• EXERCISE
When a line of the records below contains the string "unfold", copy that whole line.

• GIVEN DATA
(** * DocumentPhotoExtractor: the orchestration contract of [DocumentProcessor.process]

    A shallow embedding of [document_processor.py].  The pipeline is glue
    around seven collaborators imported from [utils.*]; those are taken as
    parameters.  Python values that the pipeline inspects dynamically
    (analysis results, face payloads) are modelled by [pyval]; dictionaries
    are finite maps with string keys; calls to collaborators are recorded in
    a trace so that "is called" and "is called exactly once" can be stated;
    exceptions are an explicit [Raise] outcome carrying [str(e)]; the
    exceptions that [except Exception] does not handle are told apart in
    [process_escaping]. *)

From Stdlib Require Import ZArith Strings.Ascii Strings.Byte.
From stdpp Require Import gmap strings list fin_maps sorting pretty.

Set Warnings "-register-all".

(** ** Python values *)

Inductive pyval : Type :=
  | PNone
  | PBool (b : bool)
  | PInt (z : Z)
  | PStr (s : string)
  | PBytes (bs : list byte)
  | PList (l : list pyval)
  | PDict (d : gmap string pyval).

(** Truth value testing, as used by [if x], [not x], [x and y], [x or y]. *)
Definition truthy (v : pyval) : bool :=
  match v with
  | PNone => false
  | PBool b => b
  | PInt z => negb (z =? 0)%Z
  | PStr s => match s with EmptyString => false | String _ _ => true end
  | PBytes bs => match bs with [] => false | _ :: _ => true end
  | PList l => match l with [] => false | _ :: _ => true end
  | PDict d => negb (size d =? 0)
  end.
...
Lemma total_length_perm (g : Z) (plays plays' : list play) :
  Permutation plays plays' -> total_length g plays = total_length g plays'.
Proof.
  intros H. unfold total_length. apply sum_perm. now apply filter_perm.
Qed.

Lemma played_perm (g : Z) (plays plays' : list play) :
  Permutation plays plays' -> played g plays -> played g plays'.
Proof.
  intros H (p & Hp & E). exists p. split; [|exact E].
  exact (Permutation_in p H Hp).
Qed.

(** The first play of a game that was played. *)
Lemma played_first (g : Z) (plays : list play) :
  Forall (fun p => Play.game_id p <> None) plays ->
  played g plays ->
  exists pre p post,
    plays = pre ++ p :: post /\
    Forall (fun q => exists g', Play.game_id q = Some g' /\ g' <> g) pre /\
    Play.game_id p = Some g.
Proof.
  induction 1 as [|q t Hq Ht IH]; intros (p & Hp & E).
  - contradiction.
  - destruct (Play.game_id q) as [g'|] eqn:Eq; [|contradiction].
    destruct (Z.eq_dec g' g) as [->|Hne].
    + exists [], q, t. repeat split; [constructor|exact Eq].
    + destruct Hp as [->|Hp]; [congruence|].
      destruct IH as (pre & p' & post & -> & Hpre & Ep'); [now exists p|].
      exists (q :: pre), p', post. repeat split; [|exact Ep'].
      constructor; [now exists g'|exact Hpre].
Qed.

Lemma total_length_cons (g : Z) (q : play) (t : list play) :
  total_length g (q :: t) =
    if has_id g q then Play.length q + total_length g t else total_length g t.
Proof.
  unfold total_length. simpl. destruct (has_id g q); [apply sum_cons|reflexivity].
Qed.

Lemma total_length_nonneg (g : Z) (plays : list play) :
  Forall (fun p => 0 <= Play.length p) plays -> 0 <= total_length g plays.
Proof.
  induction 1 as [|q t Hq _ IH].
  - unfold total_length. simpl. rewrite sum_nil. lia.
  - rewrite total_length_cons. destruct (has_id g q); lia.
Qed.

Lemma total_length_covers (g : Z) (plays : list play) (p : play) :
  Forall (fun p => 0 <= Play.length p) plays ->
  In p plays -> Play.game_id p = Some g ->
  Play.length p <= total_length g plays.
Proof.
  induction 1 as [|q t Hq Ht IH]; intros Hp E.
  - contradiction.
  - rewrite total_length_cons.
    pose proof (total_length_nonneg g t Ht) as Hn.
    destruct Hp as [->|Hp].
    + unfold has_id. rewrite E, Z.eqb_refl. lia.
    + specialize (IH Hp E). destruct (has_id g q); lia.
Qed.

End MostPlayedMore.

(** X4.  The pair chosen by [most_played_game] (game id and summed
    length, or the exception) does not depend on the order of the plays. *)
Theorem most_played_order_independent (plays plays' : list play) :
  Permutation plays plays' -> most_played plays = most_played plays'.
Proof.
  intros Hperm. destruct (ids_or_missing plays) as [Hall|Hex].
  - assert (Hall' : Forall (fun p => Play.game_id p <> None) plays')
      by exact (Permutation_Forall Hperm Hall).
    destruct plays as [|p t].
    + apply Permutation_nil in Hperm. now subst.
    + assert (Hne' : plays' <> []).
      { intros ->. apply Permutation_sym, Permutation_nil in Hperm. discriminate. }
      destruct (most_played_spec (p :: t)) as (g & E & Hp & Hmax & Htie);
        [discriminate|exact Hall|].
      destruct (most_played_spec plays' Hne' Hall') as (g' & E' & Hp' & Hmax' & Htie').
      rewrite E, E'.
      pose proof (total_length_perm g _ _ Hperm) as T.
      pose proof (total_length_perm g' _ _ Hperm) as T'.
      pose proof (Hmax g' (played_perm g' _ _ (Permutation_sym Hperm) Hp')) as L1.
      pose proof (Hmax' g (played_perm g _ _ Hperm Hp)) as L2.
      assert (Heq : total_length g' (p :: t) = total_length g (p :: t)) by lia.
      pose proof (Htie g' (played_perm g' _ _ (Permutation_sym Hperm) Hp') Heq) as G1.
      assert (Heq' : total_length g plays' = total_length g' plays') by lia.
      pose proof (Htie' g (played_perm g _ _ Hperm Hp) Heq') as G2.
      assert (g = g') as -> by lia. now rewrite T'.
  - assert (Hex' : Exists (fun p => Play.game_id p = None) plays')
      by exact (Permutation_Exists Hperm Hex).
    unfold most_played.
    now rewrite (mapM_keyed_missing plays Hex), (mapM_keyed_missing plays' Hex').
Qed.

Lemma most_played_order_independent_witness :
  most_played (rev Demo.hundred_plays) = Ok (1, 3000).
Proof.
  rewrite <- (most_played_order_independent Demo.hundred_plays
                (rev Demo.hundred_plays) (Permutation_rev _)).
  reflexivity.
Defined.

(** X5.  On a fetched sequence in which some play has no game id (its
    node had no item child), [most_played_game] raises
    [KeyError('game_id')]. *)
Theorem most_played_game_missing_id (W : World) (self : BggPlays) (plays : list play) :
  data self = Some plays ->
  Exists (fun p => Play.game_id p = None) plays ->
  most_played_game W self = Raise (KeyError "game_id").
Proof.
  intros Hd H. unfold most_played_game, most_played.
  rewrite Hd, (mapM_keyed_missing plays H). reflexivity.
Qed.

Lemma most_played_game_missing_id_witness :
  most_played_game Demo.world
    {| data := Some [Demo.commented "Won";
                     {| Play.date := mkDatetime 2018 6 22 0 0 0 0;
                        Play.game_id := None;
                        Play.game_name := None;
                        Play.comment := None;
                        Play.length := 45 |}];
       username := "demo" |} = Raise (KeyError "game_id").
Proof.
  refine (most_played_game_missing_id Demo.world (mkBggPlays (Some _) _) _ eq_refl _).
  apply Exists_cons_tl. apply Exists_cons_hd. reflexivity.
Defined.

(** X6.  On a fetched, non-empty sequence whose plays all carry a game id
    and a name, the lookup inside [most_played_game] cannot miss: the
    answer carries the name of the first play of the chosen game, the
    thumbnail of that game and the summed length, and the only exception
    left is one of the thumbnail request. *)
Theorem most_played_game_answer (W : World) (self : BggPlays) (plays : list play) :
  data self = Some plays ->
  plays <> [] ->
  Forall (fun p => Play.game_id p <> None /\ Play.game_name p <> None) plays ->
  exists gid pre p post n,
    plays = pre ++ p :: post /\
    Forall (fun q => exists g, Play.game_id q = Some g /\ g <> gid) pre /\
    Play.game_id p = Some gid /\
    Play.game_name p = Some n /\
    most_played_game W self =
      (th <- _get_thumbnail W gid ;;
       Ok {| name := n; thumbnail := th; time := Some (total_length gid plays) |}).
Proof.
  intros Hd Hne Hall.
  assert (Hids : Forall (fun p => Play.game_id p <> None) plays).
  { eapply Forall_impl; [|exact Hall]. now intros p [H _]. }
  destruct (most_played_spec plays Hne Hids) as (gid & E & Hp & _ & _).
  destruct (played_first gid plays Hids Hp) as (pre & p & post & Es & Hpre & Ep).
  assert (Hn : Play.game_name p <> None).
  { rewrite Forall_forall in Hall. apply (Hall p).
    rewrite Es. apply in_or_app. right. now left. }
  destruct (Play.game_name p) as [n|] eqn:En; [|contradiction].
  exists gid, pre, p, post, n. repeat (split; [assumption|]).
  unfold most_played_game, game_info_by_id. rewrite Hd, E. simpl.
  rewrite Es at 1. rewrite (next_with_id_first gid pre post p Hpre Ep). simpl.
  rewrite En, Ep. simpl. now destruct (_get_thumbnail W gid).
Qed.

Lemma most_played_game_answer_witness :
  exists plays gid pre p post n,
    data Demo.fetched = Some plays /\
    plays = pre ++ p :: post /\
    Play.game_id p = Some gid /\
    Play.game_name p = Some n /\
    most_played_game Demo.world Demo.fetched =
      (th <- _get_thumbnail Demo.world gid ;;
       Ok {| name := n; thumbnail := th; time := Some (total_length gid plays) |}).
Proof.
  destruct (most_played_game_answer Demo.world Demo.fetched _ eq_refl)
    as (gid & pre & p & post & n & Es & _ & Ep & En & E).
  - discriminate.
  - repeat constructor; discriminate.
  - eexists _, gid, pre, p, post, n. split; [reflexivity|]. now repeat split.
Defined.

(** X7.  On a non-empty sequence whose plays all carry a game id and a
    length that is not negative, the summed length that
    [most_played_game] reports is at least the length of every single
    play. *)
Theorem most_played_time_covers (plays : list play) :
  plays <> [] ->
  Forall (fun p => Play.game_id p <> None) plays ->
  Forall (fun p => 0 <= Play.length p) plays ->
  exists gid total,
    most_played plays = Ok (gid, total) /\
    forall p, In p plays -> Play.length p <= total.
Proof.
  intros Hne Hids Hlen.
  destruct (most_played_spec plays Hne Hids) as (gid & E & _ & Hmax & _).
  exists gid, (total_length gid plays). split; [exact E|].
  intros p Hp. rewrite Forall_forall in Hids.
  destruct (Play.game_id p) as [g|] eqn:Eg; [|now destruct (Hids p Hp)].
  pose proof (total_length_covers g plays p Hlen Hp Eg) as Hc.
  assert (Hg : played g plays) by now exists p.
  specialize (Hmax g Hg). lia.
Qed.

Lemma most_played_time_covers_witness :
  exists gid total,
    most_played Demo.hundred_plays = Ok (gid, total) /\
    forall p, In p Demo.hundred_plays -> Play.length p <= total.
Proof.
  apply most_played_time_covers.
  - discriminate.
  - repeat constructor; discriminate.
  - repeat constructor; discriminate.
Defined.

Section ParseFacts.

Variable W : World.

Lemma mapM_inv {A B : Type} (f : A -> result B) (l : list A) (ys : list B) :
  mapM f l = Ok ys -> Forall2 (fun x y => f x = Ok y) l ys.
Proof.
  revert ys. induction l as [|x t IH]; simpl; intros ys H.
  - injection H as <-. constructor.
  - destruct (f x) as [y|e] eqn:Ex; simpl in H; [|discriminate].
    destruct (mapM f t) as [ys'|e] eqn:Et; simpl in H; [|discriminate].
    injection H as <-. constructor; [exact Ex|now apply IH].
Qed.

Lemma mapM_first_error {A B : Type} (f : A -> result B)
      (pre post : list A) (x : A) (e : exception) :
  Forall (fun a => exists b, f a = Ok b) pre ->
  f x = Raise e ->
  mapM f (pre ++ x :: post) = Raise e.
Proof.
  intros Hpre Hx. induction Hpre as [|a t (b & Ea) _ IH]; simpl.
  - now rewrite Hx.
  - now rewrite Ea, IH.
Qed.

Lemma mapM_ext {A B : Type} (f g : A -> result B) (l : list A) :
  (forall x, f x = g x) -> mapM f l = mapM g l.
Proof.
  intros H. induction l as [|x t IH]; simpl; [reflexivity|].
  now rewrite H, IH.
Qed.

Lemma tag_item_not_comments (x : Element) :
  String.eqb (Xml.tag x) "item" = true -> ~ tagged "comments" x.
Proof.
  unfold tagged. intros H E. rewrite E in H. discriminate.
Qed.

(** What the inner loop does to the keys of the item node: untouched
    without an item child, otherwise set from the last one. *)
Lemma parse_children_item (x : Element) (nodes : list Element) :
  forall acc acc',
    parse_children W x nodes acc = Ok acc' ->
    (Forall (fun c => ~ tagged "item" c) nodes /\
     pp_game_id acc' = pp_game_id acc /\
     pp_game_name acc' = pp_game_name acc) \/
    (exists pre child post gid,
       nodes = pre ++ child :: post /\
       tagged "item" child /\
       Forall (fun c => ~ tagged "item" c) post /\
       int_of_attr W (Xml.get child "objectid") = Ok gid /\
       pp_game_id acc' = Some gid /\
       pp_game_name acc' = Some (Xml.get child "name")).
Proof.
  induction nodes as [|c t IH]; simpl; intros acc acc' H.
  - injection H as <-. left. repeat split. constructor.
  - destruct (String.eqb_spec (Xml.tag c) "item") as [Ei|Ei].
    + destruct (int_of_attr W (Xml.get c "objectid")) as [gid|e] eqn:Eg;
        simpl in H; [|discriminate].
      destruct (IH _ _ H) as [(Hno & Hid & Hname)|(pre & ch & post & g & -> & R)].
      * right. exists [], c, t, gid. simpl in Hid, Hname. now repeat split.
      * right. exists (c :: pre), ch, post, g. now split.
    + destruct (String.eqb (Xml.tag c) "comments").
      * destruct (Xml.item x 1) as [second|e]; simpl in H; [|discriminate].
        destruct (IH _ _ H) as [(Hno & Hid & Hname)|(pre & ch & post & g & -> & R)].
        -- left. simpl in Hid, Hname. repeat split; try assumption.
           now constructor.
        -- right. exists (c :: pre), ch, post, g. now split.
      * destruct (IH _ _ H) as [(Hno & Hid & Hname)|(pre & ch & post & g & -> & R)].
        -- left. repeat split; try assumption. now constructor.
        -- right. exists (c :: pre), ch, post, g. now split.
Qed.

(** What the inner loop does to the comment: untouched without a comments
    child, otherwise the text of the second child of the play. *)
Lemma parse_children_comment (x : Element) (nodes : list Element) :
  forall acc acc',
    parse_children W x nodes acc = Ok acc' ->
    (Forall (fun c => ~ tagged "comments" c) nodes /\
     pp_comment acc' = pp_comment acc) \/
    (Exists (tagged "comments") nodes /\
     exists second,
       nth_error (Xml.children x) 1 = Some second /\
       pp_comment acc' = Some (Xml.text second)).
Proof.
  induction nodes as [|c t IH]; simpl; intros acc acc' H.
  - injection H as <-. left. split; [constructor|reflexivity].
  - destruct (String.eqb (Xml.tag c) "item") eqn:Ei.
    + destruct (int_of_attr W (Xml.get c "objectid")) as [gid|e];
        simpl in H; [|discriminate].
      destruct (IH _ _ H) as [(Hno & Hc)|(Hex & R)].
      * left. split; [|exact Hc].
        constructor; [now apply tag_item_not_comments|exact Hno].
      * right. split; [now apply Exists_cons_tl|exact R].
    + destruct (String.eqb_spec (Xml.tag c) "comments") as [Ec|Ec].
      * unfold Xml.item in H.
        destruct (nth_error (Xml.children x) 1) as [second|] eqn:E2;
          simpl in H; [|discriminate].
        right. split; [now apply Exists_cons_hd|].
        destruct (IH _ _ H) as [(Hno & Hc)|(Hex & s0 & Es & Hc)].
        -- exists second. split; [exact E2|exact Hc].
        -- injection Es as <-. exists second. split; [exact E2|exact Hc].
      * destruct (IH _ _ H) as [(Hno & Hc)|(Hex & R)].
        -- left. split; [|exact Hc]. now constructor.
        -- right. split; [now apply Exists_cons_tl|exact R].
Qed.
* * *
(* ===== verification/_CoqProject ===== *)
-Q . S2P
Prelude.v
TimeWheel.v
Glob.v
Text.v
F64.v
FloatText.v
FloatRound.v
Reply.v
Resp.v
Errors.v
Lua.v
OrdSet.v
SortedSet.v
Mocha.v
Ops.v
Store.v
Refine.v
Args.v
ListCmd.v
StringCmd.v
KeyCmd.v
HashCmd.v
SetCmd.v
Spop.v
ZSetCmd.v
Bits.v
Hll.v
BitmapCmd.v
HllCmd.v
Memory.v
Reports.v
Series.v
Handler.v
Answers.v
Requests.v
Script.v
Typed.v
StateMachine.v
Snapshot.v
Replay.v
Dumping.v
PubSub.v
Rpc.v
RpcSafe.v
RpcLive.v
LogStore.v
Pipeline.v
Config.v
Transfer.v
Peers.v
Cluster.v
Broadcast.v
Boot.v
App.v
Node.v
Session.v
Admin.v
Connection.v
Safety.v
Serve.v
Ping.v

• RESPONSE
  intros H. unfold total_length. apply sum_perm. now apply filter_perm.
  unfold total_length. simpl. destruct (has_id g q); [apply sum_cons|reflexivity].
  - unfold total_length. simpl. rewrite sum_nil. lia.
    + unfold has_id. rewrite E, Z.eqb_refl. lia.
    unfold most_played.
  intros Hd H. unfold most_played_game, most_played.
  unfold most_played_game, game_info_by_id. rewrite Hd, E. simpl.
  unfold tagged. intros H E. rewrite E in H. discriminate.
      * unfold Xml.item in H.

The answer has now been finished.